- TASK DATA -
Lemma ex_card_ok : fields_ok [(0x10, ex_card)].
Proof.
  split_and!; [repeat constructor; by vm_compute| |by vm_compute].
  constructor; [|constructor]. apply (bool_decide_unpack _). by vm_compute.
Qed.

Lemma sim_status_one_app_witness :
  requestGetSIMStatus ex_card_modem SIM_ABSENT ex_qst = Some ((0, SIM_PIN), sent_state ex_qst (card_request ex_qst)).
Proof.
  exact (sim_status_one_app ex_card_modem SIM_ABSENT ex_qst QMUX_TYPE_UIM 1 0 0x2F [(0x10, ex_card)]
    (replicate 8 255) 1 1 0 0 0 0 [2; 7; 0; 0; 0; 0] (replicate 16 0xA0) 0 1 3 10 1 3 10
    eq_refl ex_card_ok eq_refl eq_refl eq_refl (ltac:(by vm_compute)) eq_refl).
Defined.

(** The dump of the card status overflows its buffer of 96 bytes: a field of
    50 bytes or more, as a card with two applications has, makes the run store
    past the buffer whatever else the response holds. *)
Theorem sim_status_overflows md st s q cl tid ty ts v :
  s_9x07 s = true -> fields_ok ts -> lookup_tlv ts 0x10 = Some v -> 50 <= zlen v ->
  md (q_sent s) (card_request s) = (0, Some (response q cl tid ty 0 0 ts)) ->
  requestGetSIMStatus md st s = None.
Proof.
  intros H9 Hts Hl H50 Hmd. destruct (sim_status_run md st s q cl tid ty ts v H9 Hts Hl Hmd) as (p & Hat & ->).
  by rewrite (card_status_overflows _ _ v).
Qed.

(** A card with a USIM and an ISIM application. *)
Definition ex_card2 : bytes :=
  replicate 8 255 ++ [1; 1; 0; 0; 0; 0; 2] ++ [2; 7; 0; 0; 0; 0; 16] ++ replicate 16 0xA0 ++ [0; 3; 3; 10; 1; 3; 10]
  ++ [5; 7; 0; 0; 0; 0; 16] ++ replicate 16 0xA0 ++ [0; 3; 3; 10; 1; 3; 10].

Lemma sim_status_overflows_witness :
  requestGetSIMStatus (fun _ _ => (0, Some (response QMUX_TYPE_UIM 1 0 0x2F 0 0 [(0x10, ex_card2)]))) SIM_ABSENT ex_qst = None.
Proof.
  apply (sim_status_overflows _ SIM_ABSENT ex_qst QMUX_TYPE_UIM 1 0 0x2F [(0x10, ex_card2)] ex_card2);
    [reflexivity| |reflexivity|by vm_compute|reflexivity].
  split_and!; [repeat constructor; by vm_compute| |by vm_compute].
  constructor; [|constructor]. apply (bool_decide_unpack _). by vm_compute.
Defined.

(** *** Profiles *)

(** A string the code keeps whole. *)
Definition short_str (s : bytes) : Prop := zlen s <= 63 /\ Forall (fun c => 0 < c < 256) s.

Lemma short_no_nul s : short_str s -> 0 ∉ s.
Proof. intros [_ H] Hin. rewrite Forall_forall in H. apply H in Hin. lia. Qed.

Lemma str_tlv_lookup q cl tid ty ts t o s :
  fields_ok ts -> t <> 2 -> t <= 0x1000 -> lookup_tlv ts t = o -> short_str (default [] o) ->
  str_tlv (response q cl tid ty 0 0 ts) t s = Some (default [] o, s).
Proof.
  intros Hts Hne Ht Hl Hs. pose proof (response_tlv q cl tid ty 0 0 ts t s Hts Hne Ht) as H. rewrite Hl in H.
  unfold str_tlv. destruct o as [v|]; [|by rewrite (st_bind_some _ _ _ _ _ H)].
  destruct H as (p & E & _ & El & Ev). rewrite (st_bind_some _ _ _ _ _ E).
  change (default [] (Some v)) with v in *. unfold uchar2char, mbind, st_bind, load. rewrite El. destruct Hs as [Hs Hb]. rewrite Z.min_r by lia.
  rewrite Ev, cut_no_delim; [done|]. by apply short_no_nul.
Qed.

Lemma u8_tlv_lookup q cl tid ty ts t o s :
  fields_ok ts -> t <> 2 -> t <= 0x1000 -> lookup_tlv ts t = (fun x => [x]) <$> o ->
  u8_tlv (response q cl tid ty 0 0 ts) t s = Some (default 0 o, s).
Proof.
  intros Hts Hne Ht Hl. pose proof (response_tlv q cl tid ty 0 0 ts t s Hts Hne Ht) as H. rewrite Hl in H.
  unfold u8_tlv. destruct o as [v|]; [|by rewrite (st_bind_some _ _ _ _ _ H)].
  destruct H as (p & E & _ & El & Ev). rewrite (st_bind_some _ _ _ _ _ E). unfold load.
  rewrite <- (Z.add_0_r (p + 3)), (rdn_zget _ _ _ _ 0 Ev) by by vm_compute. done.
Qed.

(** The settings a modify request writes, as the modem reports them. *)
Definition written (p : profile) : list (Z * bytes) := map tlv_of (tail (modify_fields p)).

Lemma written_lookup p :
  lookup_tlv (written p) 0x14 = p_apn p /\ lookup_tlv (written p) 0x1B = p_user p /\
  lookup_tlv (written p) 0x1C = p_pd p /\
  lookup_tlv (written p) 0x1D = (if bool_decide (is_Some (p_user p) /\ is_Some (p_pd p)) then Some [u8 (p_auth p)] else None) /\
  lookup_tlv (written p) 0x11 = Some [u8 (p_iptype p)].
Proof.
  unfold written, modify_fields. destruct (p_apn p), (p_user p), (p_pd p); repeat split.
Qed.

Definition profile_ok (p : profile) : Prop :=
  short_str (default [] (p_apn p)) /\ short_str (default [] (p_user p)) /\ short_str (default [] (p_pd p)) /\
  0 <= p_iptype p < 4 /\ in_u 8 (p_auth p) /\ (p_auth p = 0 \/ (is_Some (p_user p) /\ is_Some (p_pd p))).

Lemma short_bytes s : short_str s -> Forall is_byte s.
Proof. intros [_ H]. eapply Forall_impl; [exact H|]. intros c Hc. cbn beta in Hc. unfold is_byte, in_u. lia. Qed.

- DESCRIPTION OF THE TASK -
Above are the lines; repeat exactly the ones from the line containing "intros Hts Hne Ht Hl Hs." down to the line containing "change (default []", both inclusive.

- EXPECTED OUTPUT -
  intros Hts Hne Ht Hl Hs. pose proof (response_tlv q cl tid ty 0 0 ts t s Hts Hne Ht) as H. rewrite Hl in H.
  unfold str_tlv. destruct o as [v|]; [|by rewrite (st_bind_some _ _ _ _ _ H)].
  destruct H as (p & E & _ & El & Ev). rewrite (st_bind_some _ _ _ _ _ E).
  change (default [] (Some v)) with v in *. unfold uchar2char, mbind, st_bind, load. rewrite El. destruct Hs as [Hs Hb]. rewrite Z.min_r by lia.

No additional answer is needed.